The Franklin Stove:
An Unintended American Revolution
By Joyce E. Chaplin (Farrar, Straus and Giroux)
My primary complaint about the book is that I had to resort to the internet to understand how the titular object worked, even after several readings of the description in the book.
The Franklin Stove is a book that manages to be a history of indoor heating, scientific history of heat, a social history of Colonial-era North America, a biography of Franklin, and a polemic on climate change. The Franklin stove, what we now might think of as a type of fireplace, was an invention to provide more effective heating to homes. A better heating system was an issue due to the triple confluence of the Little Ice Age, dwindling North American forests due to colonial exploitation, and a rising expectation of the standard of living. While somewhat popular in the colonies, it also be popular in Europe.
Franklin would tinker with its design his whole life, and published notable scientific research on heat and smoke as part of his investigation. Some of his later designs, never commercially produced, are amazing, in effect replacing the fire with ornamentation. But the whole thing became a vestigial technology, owing to the shift from wood to coal for heating, and of the stoves only a single one remains.
The book’s conceit is since the stove arose out of an event of climate change (the Little Ice Age), studying it can provide insight into how to address our own problem with climate change. This is so strained you could use it to drain pasta. But it is fun. Not the climate change, that’s terrifying. But if you like any of the topics this book covers, (or several like me) it is is highly readable because of how much material it packs in.
It is about Franklin’s paradigm about the people and material of the world. This includes the resources of the Americas and how they were used (wood and fire respectively), but necessarily spills into his views on slavery and the tribal nations. The take is illuminating, an sympathetic exploration of how Franklin came to think what he did while also not offering apologies for the ugly bits. But it is about how he was wrong, in terms of polity and morality.
It is about Franklin’s place in the scientific community of the era, how he was received, and a study of fraction of his prodigious output in that regard. But it is also about the politics of those ideas, and the politics of the invention. It is about the design, manufacture, marketing, and redesign of the stoves, how they were popularized, improved upon, or copied.

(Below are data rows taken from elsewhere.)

(** * The retryable, concurrency-limited sample download pipeline

    A shallow embedding of [packages/teams-agent/src/util.ts]:
    [sendRequestWithRetry], [sendRequestWithTimeout], [getSampleFileInfo],
    [downloadSampleFiles], [buildFileTree], [fileTreeAdd] and
    [runWithLimitedConcurrency].

    Promises are modelled by the way they settle.  Code that runs between
    two [await]s is a pure function; everything that happens while the code
    is suspended (a request settling, a timer firing, a callback finishing)
    is an event chosen by the environment, and the asynchronous functions
    are machines that consume a schedule of such events. *)

From Stdlib Require Import Ascii.
From stdpp Require Import base numbers option list strings gmap.

Local Open Scope Z_scope.

(** ** Part I: the embedding *)

(** *** Responses and thrown values *)

(** [AxiosResponse<T>]: the code reads [status] and [data], and passes the
    whole response to [JSON.stringify]; [stringifies] tells whether that
    call returns.  It throws a [TypeError] on an object with a cycle, as
    the responses of axios under Node are. *)
Record AxiosResponse (T : Type) := mkResponse {
  status : Z;
  data : T;
  stringifies : bool;
}.
Arguments mkResponse {T} _ _ _.
Arguments status {T} _.
Arguments data {T} _.
Arguments stringifies {T} _.

(** A value a request function rejects with.  The code inspects it through
    [e?.response?.status] and [axios.isCancel(e)] only; [ident] tells two
    thrown objects apart. *)
Record Thrown := mkThrown {
  isCancel : bool;
  response_status : option Z;
  ident : nat;
}.

(** The errors that travel through the functions of the file: the three
    [new Error(...)] objects it builds itself, the [TypeError] that
    [JSON.stringify(res)] throws, and whatever a request function rejected
    with. *)
Inductive JsError (T : Type) :=
| HttpRequestFailed (res : AxiosResponse T)
| StringifyTypeError (res : AxiosResponse T)
| BadTryLimits (tryLimits : Z)
| RequestTimeout
| External (e : Thrown).
Arguments HttpRequestFailed {T} _.
Arguments StringifyTypeError {T} _.
Arguments BadTryLimits {T} _.
Arguments RequestTimeout {T}.
Arguments External {T} _.

(** How the promise of one call of a request function settles.  The
    rejection value has type [any]: [None] is [undefined] or [null]. *)
Inductive Settled (T : Type) :=
| Fulfil (res : AxiosResponse T)
| Reject (e : option Thrown).
Arguments Fulfil {T} _.
Arguments Reject {T} _.

(** How an asynchronous function of the file ends. *)
Inductive Outcome (A E : Type) :=
| Return (a : A)
| Throw (e : E).
Arguments Return {A E} _.
Arguments Throw {A E} _.

Module Retry.
Section Retry.
Context {T : Type}.

(** [!status]: [undefined] and [0] are falsy. *)
Definition falsy (status : option Z) : bool :=
  match status with
  | None => true
  | Some s => s =? 0
  end.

Rather than climate change, I see this as a book about fuel, about how we get the energy to operate society, particularly in the ways that it the consumption of it operates invisibly. The book has a lot of interesting things to say about that, but then veers anthropogenic global warming in less of a pessimistic way and more of suicidal idealization way. And it is about the limits of imagination. Franklin was a genius who offered up and acted upon many insights, but seems to have gotten to the right answers, then drawn the wrong conclusions. It is sobering but also fascinating to see how that pieces itself together.
The book cannot stay on a single topic for more than three pages and I think that is wonderful. It is not discursive but holistic, ready to resume any fact from a new direction at any time and reorient itself to some new revelation. I do not know who the audience is supposed to be, and I think that is besides the foolish being turned off by the climate change discussion, but I do think that I am in it.
My thanks to the author, Joyce E. Chaplin, for writing the book and to the publisher, Farrar, Straus and Giroux, for making the ARC available to me.